An Imagined World Part 1: The Human Condition
This is but an imagined future.
None of the following events or characters exist.
But our planet does.
Ninety-two point ninety-six million miles from the sun there was a little, blue planet that is no longer blue. It is brown with the polluted ambitions of humanity. The oceans bear little life and the land is littered with broken cities and soil that grows nothing. In response to their greed humanity has driven itself into the ground. They live like rats and feed off the last of Earth’s resources. Things don’t look too good for a species that managed to survive more than two hundred thousand years. Slow and painful, the end is coming.
This is where we begin—the coming end.
***
“I know this isn’t the best of circumstances, but I’m so glad we’re doing this, Res.”
“I am too…uh…” Res blushed and looked away from her best friend. “You forgot to tell me what I should call you now.”
Res’s best friend smiled. “It’s Aleshia. Aleshia Brevard Wrightson,” she said with a shrug. “I know it’s so one hundred centuries ago.”
“You picked it because of the centuries past actress, right?” Res asked as the auto pulled into a large garage filled to capacity with about a dozen other autos.
“I did!” Aleshia beamed. “I watched some of her filmography on a holo screen in the recovery room. Amazing. It’s too bad she lived during a time when society was much more strict about what roles its occupants were in.”
Aleshia and Res stepped from the auto. Res went to the front of it, where a small cord was already dispensing from the auto’s bumper. Res took the cord and plugged it into the wall.
As the geothermal panels on the auto began to charge, Aleshia and Res took their bags to the glasstic elevator.
“I’m sorry we didn’t talk much when I was in recovery,” Aleshia began as the elevator went up, “I was so-”
“You’re always apologizing!” Res exclaimed. “It’s fine. My section was on a strict energy cycle anyways. Lights went out at least three times a day for six hours. Sometimes more. One week the energy cycle would turn on just to be turned off again.”
“Is that why you moved in the Hubs?”
Res nodded. “Energy cycles have started to get stricter. More and more cities are declaring emergency only mandates. My family was lucky our application to the Hub came through. So many were denied so we could have a home.”
“Oh Res…..” Aleshia looked to Res and noticed how her eyes seemed to squint against the lights of the elevator. It made Aleshia stop short. Res didn’t look well. Her skin looked pale—paler than it should. Her hair looked like it hadn’t been washed in a week, her clothes seemed a little too wrinkled. “How long were you in the dark, Res?”
The elevator stopped six floors from the top.

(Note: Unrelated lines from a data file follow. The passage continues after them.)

Lemma commit_rename b o :
  writing b o -> streamError o = None -> wo_overwrite options = true ->
  match fs_call (fs_rename tempPath outputPath) o with
  | (o', Ok _) => replaced 1 b (set_committed o') /\ hashed o' = b /\ byteCount o' = Z.of_nat (length b)
  | (o', Throw _) => untouched o'
  end.
Proof.
  intros [[H1 H2 H3] Hh Hc Ht] Hs Hov. specialize (Ht Hs). unfold fs_call.
  destruct (fault (calls o)); [done|]. unfold fs_rename. rewrite Ht.
  assert (Hout : (<[outputPath:=b]> (delete tempPath (files o))) !! outputPath = Some b)
    by by rewrite lookup_insert_eq.
  assert (Hel : elsewhere (<[outputPath:=b]> (delete tempPath (files o)))).
  { intros q Hq1 Hq2. rewrite lookup_insert_ne, lookup_delete_ne by done. by apply H1. }
  split; [|done]. constructor; cbn; [done|done|done| |congruence|].
  - constructor.
    + split; [done|by right].
    + eapply Forall_impl; [done|]. intros d. apply untouched_elsewhere.
  - left. rewrite lookup_insert_ne by done. by rewrite lookup_delete_eq.
Qed.
(* ===== verification/ChangeLogExportFile.v ===== *)
(** * Exports written to files ([packages/client/src/changeLog/node/index.ts])

    [writeChangeLogRpcExportAtomic] writes the frames of an export stream,
    as they come, into a JSON document, through the same atomic output as
    [writeChangeLogFileAtomic].  The frames and the way the generator ends
    are those of the export stream's model. *)

From S2P Require Import Prelude JsText JsValue ChangeLogCodec ChangeLogDocument ChangeLogRpc ChangeLogFiles.

Open Scope jsm_scope.

(** ** The writer *)

(** [Buffer.from(data).toString('hex')] *)
Definition hex_digit (n : Z) : Z := if n <? 10 then 48 + n else 87 + n.
Definition hex_encode (bytes : list Z) : jsstring :=
  flat_map (fun b => [hex_digit (Z.land (Z.shiftr b 4) 15); hex_digit (Z.land b 15)]) bytes.

(** The locals of the function. *)
Record export_locals := mkExportLocals {
  xl_header : option ChangeLogStreamHeader;
  xl_entryOpen : bool;
  xl_firstEntry : bool;
  xl_entryCount : Z
}.

Definition new_export_locals : export_locals := mkExportLocals None false true 0.

(** [object?.field] *)
Definition optional_field {A} (o : option A) (field : A -> jsstring) : jsval :=
  match o with Some x => JString (field x) | None => JUndefined end.
(* ===== verification/WebviewProtocol.v ===== *)
(** * Messages of the webview ([vscode-extension/src/webviewProtocol.ts])

    What the extension host takes from its webview: every message is an
    untyped value, and [normalizeWebviewMessage] either drops it or turns it
    into a typed message whose offsets and lengths fit the open file.  The
    same file holds [normalizeExternalHighlights], the check on highlights
    given by other extensions, and [checkpointTimelineMetadataWindow].

    The enumerations of the source are inductive types with their names; a
    typed message is rendered back to the object literal the source returns
    by [message_value], so that accepting can be stated in both directions:
    an accepted message satisfies [message_ok], and every message with
    [message_ok] is accepted unchanged. *)

From stdpp Require Import sorting.
From S2P Require Import Prelude JsText JsValue ChangeLogCodec.

(** ** Limits *)

Definition MAX_WEBVIEW_HEX_BYTES : Z := 16 * 1024 * 1024.
Definition MAX_SEARCH_QUERY_LENGTH : Z := 1024 * 1024.
Definition MAX_TRANSFORM_OPTIONS_LENGTH : Z := 256 * 1024.
Definition MAX_ANALYSIS_PROFILE_BYTES : Z := 64 * 1024.
Definition MAX_LABEL_LENGTH : Z := 128.
Definition MAX_EXTERNAL_HIGHLIGHTS : Z := 512.
Definition MIN_BYTES_PER_ROW : Z := 8.
Definition MAX_BYTES_PER_ROW : Z := 64.
Definition DEFAULT_BYTES_PER_ROW : Z := 16.

(** ** Enumerations *)

(** [value === 'name'] *)
Definition is_str (v : jsval) (name : string) : bool :=
  match v with JString s => bool_decide (s = js name) | _ => false end.

(** The member of an enumeration a value names. *)
Definition one_of {A} (name : A -> string) (options : list A) (v : jsval) : option A :=
  find (fun a => is_str v (name a)) options.

Inductive TextEncoding := ascii | windows_1252 | cp437 | ebcdic_037 | macroman.
Definition encoding_name (e : TextEncoding) : string :=
  match e with
  | ascii => "ascii" | windows_1252 => "windows-1252" | cp437 => "cp437"
  | ebcdic_037 => "ebcdic-037" | macroman => "macroman"
  end.
Definition TEXT_ENCODING_OPTIONS : list TextEncoding :=
  [ascii; windows_1252; cp437; ebcdic_037; macroman].
Definition DEFAULT_TEXT_ENCODING : TextEncoding := ascii.

Inductive OffsetRadix := RadixHex | RadixDec.
Definition radix_name (r : OffsetRadix) : string :=
  match r with RadixHex => "hex" | RadixDec => "dec" end.

Inductive GridEditPane := PaneHex | PaneAscii.
Definition pane_name (p : GridEditPane) : string :=
  match p with PaneHex => "hex" | PaneAscii => "ascii" end.

Inductive WebviewEditMode := ModeInsert | ModeOverwrite.
Definition edit_mode_name (m : WebviewEditMode) : string :=
  match m with ModeInsert => "insert" | ModeOverwrite => "overwrite" end.

Inductive InsertDirection := Forward | Backward.
Definition direction_name (d : InsertDirection) : string :=
  match d with Forward => "forward" | Backward => "backward" end.

Inductive ExternalHighlightKind := Current | Parsed | KindError | Warning | Breakpoint | Secondary.
Definition highlight_kind_name (k : ExternalHighlightKind) : string :=
  match k with
  | Current => "current" | Parsed => "parsed" | KindError => "error"
  | Warning => "warning" | Breakpoint => "breakpoint" | Secondary => "secondary"
  end.
Definition highlight_kinds : list ExternalHighlightKind :=
  [Current; Parsed; KindError; Warning; Breakpoint; Secondary].

Inductive WebviewSessionContentSource := Original | Computed | LatestCheckpoint.
Definition content_name (c : WebviewSessionContentSource) : string :=
  match c with
  | Original => "original" | Computed => "computed" | LatestCheckpoint => "latestCheckpoint"
  end.

Inductive scroll_direction := Up | Down.
Definition scroll_name (d : scroll_direction) : string :=
  match d with Up => "up" | Down => "down" end.

Inductive copy_format := FormatHex | FormatUtf8.
Definition format_name (f : copy_format) : string :=
  match f with FormatHex => "hex" | FormatUtf8 => "utf8" end.

Inductive JournalDirection := JournalOlder | JournalNewer.
Definition journal_direction_name (d : JournalDirection) : string :=
  match d with JournalOlder => "older" | JournalNewer => "newer" end.

#[global] Instance encoding_eq_dec : EqDecision TextEncoding.
Proof. solve_decision. Defined.
#[global] Instance kind_eq_dec : EqDecision ExternalHighlightKind.
Proof. solve_decision. Defined.
#[global] Instance content_eq_dec : EqDecision WebviewSessionContentSource.
Proof. solve_decision. Defined.

(** ** The host's view of the file *)

Record WebviewSessionContentInfo := mkContentInfo {
  ci_content : WebviewSessionContentSource;
  ci_available : bool;
  ci_byteLength : Z
}.

Record WebviewProtocolContext := mkContext {
  fileSize : Z;
  contentSources : option (list WebviewSessionContentInfo)
}.

(** ** Checks on single values *)

Definition int_between (lo hi : Z) (v : jsval) : option Z :=
  match v with
  | JNumber (NInt z) => if safeZ z && (lo <=? z) && (z <=? hi) then Some z else None
  | _ => None
  end.

Definition normalizeBytesPerRow (value : jsval) : Z :=
  default DEFAULT_BYTES_PER_ROW (int_between MIN_BYTES_PER_ROW MAX_BYTES_PER_ROW value).

Definition normalizeTextEncoding (value : jsval) : TextEncoding :=
  default DEFAULT_TEXT_ENCODING (one_of encoding_name TEXT_ENCODING_OPTIONS value).

(** [typeof value === 'object' && value !== null]: an array is one too; the
    only named property of an array that is read is its length. *)
Definition isRecord (v : jsval) : option jsobject :=
  match v with
  | JObject o => Some o
  | JArray l => Some [(js "length", JNumber (NInt (Z.of_nat (length l))))]
  | _ => None
  end.

Definition safeNonNegativeInteger (value : jsval) (max : Z) : option Z := int_between 0 max value.

Definition safeIntegerAtLeast (value : jsval) (min max : Z) : option Z := int_between min max value.

Definition safeBoolean (value : jsval) (fallback : bool) : bool :=
  match value with JBool b => b | _ => fallback end.

Definition safeString (value : jsval) (maxLength : Z) (allowEmpty : bool) : option jsstring :=
  match value with
  | JString s =>
      let text := trim s in
      if negb allowEmpty && (slen text =? 0) || (maxLength <? slen text) then None else Some text
  | _ => None
  end.

Definition is_hex_unit (c : Z) : bool := bool_decide (is_Some (hex_value c)).

(** [value.replace(/\s/g, '')] *)
Definition remove_spaces (s : jsstring) : jsstring := List.filter (fun c => negb (is_js_space c)) s.

Definition safeHexString (value : jsval) (maxBytes : Z) (allowEmpty : bool) : option jsstring :=
  match value with
  | JString s =>
      let text := remove_spaces s in
      if negb allowEmpty && (slen text =? 0) || (maxBytes * 2 <? slen text) then None
      else if negb (slen text mod 2 =? 0) || negb (forallb is_hex_unit text) then None
      else Some text
  | _ => None
  end.

Definition safeFileLengthRange (context : WebviewProtocolContext) (offsetValue lengthValue : jsval)
  (allowZeroLength : bool) (maxLength : Z) : option (Z * Z) :=
  offset ← safeNonNegativeInteger offsetValue MAX_SAFE_INTEGER;
  len ← safeNonNegativeInteger lengthValue maxLength;
  if negb allowZeroLength && (len =? 0) || (fileSize context <? offset) then None
  else if Z.max 0 (fileSize context - offset) <? len then None
  else Some (offset, len).

Definition safeSessionContentSource (value : jsval) : option WebviewSessionContentSource :=
  one_of content_name [Original; Computed; LatestCheckpoint] value.

Definition sessionContentByteLength (context : WebviewProtocolContext)
  (contentSource : WebviewSessionContentSource) : option Z :=
  if bool_decide (contentSource = Computed) then Some (fileSize context)
  else
    entries ← contentSources context;
    ci_byteLength <$>
      find (fun c => bool_decide (ci_content c = contentSource) && ci_available c) entries.

Definition safeContentLengthRange (context : WebviewProtocolContext)
  (contentSource : WebviewSessionContentSource) (offsetValue lengthValue : jsval)
  (allowZeroLength : bool) (maxLength : Z) : option (Z * Z) :=
  byteLength ← sessionContentByteLength context contentSource;
  safeFileLengthRange (mkContext byteLength None) offsetValue lengthValue allowZeroLength maxLength.

Definition safeFileOffset (context : WebviewProtocolContext) (value : jsval) (allowEnd : bool)
  : option Z :=
  let maxOffset := if allowEnd then fileSize context else Z.max 0 (fileSize context - 1) in
  safeNonNegativeInteger value maxOffset.

(** [value === true] *)
Definition is_true (v : jsval) : bool := match v with JBool true => true | _ => false end.

Definition safeSearchQuery (message : jsobject) : option jsstring :=
  if is_true (get (js "isHex") message)
  then safeHexString (get (js "query") message) MAX_SEARCH_QUERY_LENGTH false
  else safeString (get (js "query") message) MAX_SEARCH_QUERY_LENGTH false.

Definition safeOffsetRadix : jsval -> option OffsetRadix := one_of radix_name [RadixHex; RadixDec].
(* ===== verification/TextEncoding.v ===== *)
(** * Text encodings of the hex editor ([vscode-extension/src/textEncoding.ts])

    The single-byte encodings of the text column: the tables, decoding a
    byte, classifying and showing it, and encoding text back to bytes through
    a reverse table that is built once per encoding and kept
    ([reverseMaps], here the state of the operations that use it).

    [Array.from(text)] splits a string at code points; [byte >> 4] and
    [byte & 0xf] work on 32-bit integers. *)

From S2P Require Import Prelude JsText JsValue WebviewProtocol.

(** ** Tables *)

Definition WINDOWS_1252_EXTENSION : list (option Z) :=
  [Some 0x20ac; None; Some 0x201a; Some 0x0192; Some 0x201e; Some 0x2026; Some 0x2020; Some 0x2021;
   Some 0x02c6; Some 0x2030; Some 0x0160; Some 0x2039; Some 0x0152; None; Some 0x017d; None;
   None; Some 0x2018; Some 0x2019; Some 0x201c; Some 0x201d; Some 0x2022; Some 0x2013; Some 0x2014;
   Some 0x02dc; Some 0x2122; Some 0x0161; Some 0x203a; Some 0x0153; None; Some 0x017e; Some 0x0178].

Definition CP437_HIGH : list Z :=
  [0x00c7; 0x00fc; 0x00e9; 0x00e2; 0x00e4; 0x00e0; 0x00e5; 0x00e7; 0x00ea; 0x00eb; 0x00e8; 0x00ef;
   0x00ee; 0x00ec; 0x00c4; 0x00c5; 0x00c9; 0x00e6; 0x00c6; 0x00f4; 0x00f6; 0x00f2; 0x00fb; 0x00f9;
   0x00ff; 0x00d6; 0x00dc; 0x00a2; 0x00a3; 0x00a5; 0x20a7; 0x0192; 0x00e1; 0x00ed; 0x00f3; 0x00fa;
   0x00f1; 0x00d1; 0x00aa; 0x00ba; 0x00bf; 0x2310; 0x00ac; 0x00bd; 0x00bc; 0x00a1; 0x00ab; 0x00bb;
   0x2591; 0x2592; 0x2593; 0x2502; 0x2524; 0x2561; 0x2562; 0x2556; 0x2555; 0x2563; 0x2551; 0x2557;
   0x255d; 0x255c; 0x255b; 0x2510; 0x2514; 0x2534; 0x252c; 0x251c; 0x2500; 0x253c; 0x255e; 0x255f;
   0x255a; 0x2554; 0x2569; 0x2566; 0x2560; 0x2550; 0x256c; 0x2567; 0x2568; 0x2564; 0x2565; 0x2559;
   0x2558; 0x2552; 0x2553; 0x256b; 0x256a; 0x2518; 0x250c; 0x2588; 0x2584; 0x258c; 0x2590; 0x2580;
   0x03b1; 0x00df; 0x0393; 0x03c0; 0x03a3; 0x03c3; 0x00b5; 0x03c4; 0x03a6; 0x0398; 0x03a9; 0x03b4;
   0x221e; 0x03c6; 0x03b5; 0x2229; 0x2261; 0x00b1; 0x2265; 0x2264; 0x2320; 0x2321; 0x00f7; 0x2248;
   0x00b0; 0x2219; 0x00b7; 0x221a; 0x207f; 0x00b2; 0x25a0; 0x00a0].
(** Highlights and tree describe the same nodes: one highlight per node,
    children before parents, each with an identifier of its own within the
    limit of 128 characters, which the node has in the tree as well. *)
Theorem range_map_highlights_match content p :
  parseRangeMapContent print_double content = Ok p ->
  let flat := flattenRangeMapNodes (rd_nodes (pm_document p)) in
  Forall2 (shows (rd_selectedPath (pm_document p))) flat (pm_highlights p) /\
  NoDup (map hl_id (pm_highlights p)) /\
  Forall (fun h => text_ok MAX_LABEL_LENGTH (hl_id h)) (pm_highlights p) /\
  map (fun t => (td_id (tree_of t), td_path (tree_of t))) (flat_map visit_tree (pm_tree p)) =
  zip (map hl_id (pm_highlights p)) (map path_of flat).
Proof.
  intros Hp. apply parsed_well in Hp as (flat & ids & W). cbv zeta.
  rewrite <- (wp_flat _ _ _ W), (wp_highlights _ _ _ W). split_and!.
  - apply Forall2_fmap_r, Forall_Forall2_diag, Forall_true. intros n. repeat split.
    by apply shorten_length.
  - rewrite map_map. apply (wp_ids _ _ _ W).
  - apply List.Forall_map. apply (wp_ids_ok _ _ _ W).
  - rewrite (wp_tree _ _ _ W), visit_tree_nodes, <- (wp_flat _ _ _ W). rewrite !map_map.
    clear W. induction flat as [|[d cs] flat IH]; [done|]. cbn [map zip zip_with]. by rewrite IH.
Qed.

(** *** The open file *)

Lemma node_outside_spec size n :
  node_ok n -> node_outside size (node_of n) = false <->
  range_in size (nd_offset (node_of n)) (nd_length (node_of n)).
Proof.
  intros (_ & _ & Ho & Hl & Hpos & _). unfold node_outside, range_in, safe_nat in *.
  rewrite orb_false_iff, Z.leb_gt, Z.ltb_ge. split; [intros [? ?]|intros (_ & _ & ?)]; lia.
Qed.

Lemma fold_outside size l :
  result_fold (fun (_ : unit) n => if node_outside size (node_of n)
    then Throw (plain_error "Range map node is outside file bounds") else Ok tt) tt l = Ok tt <->
  Forall (fun n => node_outside size (node_of n) = false) l.
Proof.
  induction l as [|n l IH]; cbn [result_fold]; [split; auto|]. rewrite Forall_cons.
  destruct (node_outside size (node_of n)); cbn [mbind result_bind]; [|by rewrite IH; naive_solver].
  split; [done|]. by intros [? _].
Qed.

Lemma fits_spec content p size :
  parseRangeMapContent print_double content = Ok p ->
  assertRangeMapFitsFile p (NInt size) = Ok tt <->
  safe_nat size /\ option_ok (fun expected => expected = size) (rd_sourceFileSize (pm_document p)) /\
  Forall (fun n => range_in size (nd_offset (node_of n)) (nd_length (node_of n)))
    (flattenRangeMapNodes (rd_nodes (pm_document p))).
Proof.
  intros Hp. apply parsed_well in Hp as (flat & ids & W).
  pose proof (wp_ok _ _ _ W) as Hok. rewrite (wp_flat _ _ _ W) in Hok. clear W.
  unfold assertRangeMapFitsFile.
  assert (Hsize : negb (safeZ size) || (size <? 0) = false <-> safe_nat size).
  { unfold safe_nat, safeZ. rewrite orb_false_iff, negb_false_iff, Z.leb_le, Z.ltb_ge. lia. }
  destruct (negb (safeZ size) || (size <? 0)).
  { split; [done|]. intros [Hs _]. by apply Hsize in Hs. }
  assert (Hexp : (match rd_sourceFileSize (pm_document p) with
      | Some expected => negb (expected =? size) | None => false end) = false <->
    option_ok (fun expected => expected = size) (rd_sourceFileSize (pm_document p))).
  { destruct (rd_sourceFileSize _); cbn; [|done]. by rewrite negb_false_iff, Z.eqb_eq. }
  destruct (match rd_sourceFileSize (pm_document p) with Some _ => _ | None => _ end).
  { split; [done|]. intros (_ & Hs & _). by apply Hexp in Hs. }
  rewrite fold_outside. rewrite <- Hsize, <- Hexp.
  assert (Hall : Forall (fun n => node_outside size (node_of n) = false)
      (flattenRangeMapNodes (rd_nodes (pm_document p))) <->
    Forall (fun n => range_in size (nd_offset (node_of n)) (nd_length (node_of n)))
      (flattenRangeMapNodes (rd_nodes (pm_document p)))).
  { rewrite !Forall_forall in *. split; intros H0 n Hn; apply (node_outside_spec size n); auto. }
  rewrite Hall. tauto.
Qed.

As the glasstic doors opened, Res lifted the single book bag she had with her and stepped out. She reached into her jacket pocket and pulled out a pair of sunglasses. “Our Territory is this way.”
Aleshia stopped by one of the windows in the massive underground apartment complex. Hubs were humanity’s answer to their destruction of the Earth’s atmosphere. They were giant buildings made with a combination of plastic and glass with even bigger oxygen filtration systems. There were so-called “green spaces,” and had all the tech the twenty-third century could provide. “When I went into recovery, I heard news of a city shutting down. Res, were you—was that where you were?” The window Aleshia stopped at was looking over one of the football-sized green spaces.
“In the months after the emergency mandates, my family struggled. No energy cycle meant we had to pay for the things we needed to survive. Heat. Water. Lanterns. Eventually, there were riots. Violence. My Territory had been the hardest by so-called Cycle Gangs. Chicago shut down the day after we moved here, about a week ago.”
Aleshia leaned against the window. Her tan skin (a rarity these days) and faced lined with anxiety reflected in the low light. “I shouldn’t have left.”
“You had to. It was for your own good.” Res placed her hand in Aleshia’s. “You needed that surgery. You needed to see yourself as the person you’ve always been. You never said so, not until that day, but I could tell you were hurting.”
“I could have waited. I could have delayed it. Res, you never should have faced Chicago alone.” Aleshia turned to Res and pulled her into a hug. “Res, you mean the world to me.”
“You too. And I wasn’t alone. I had my family. It was me, my brother, and my mom.” Res squeezed Aleshia and let go. She stepped back, a haunted, pained looked on her face. “We managed.”
Aleshia said nothing about Res not mentioning her father. Suddenly, Res smiled, brightening up as the elevator dinged. Aleshia could tell the change was forced, nothing but a shield to keep back the dark. “Speaking of family! You haven’t seen mine in months! We haven’t had a decent celebration in months! And you getting out of recovery is worth celebrating.”
Res grabbed her bag, Aleshia’s hand, and began to run down the hallway. Aleshia followed, a horrible feeling settling in her stomach.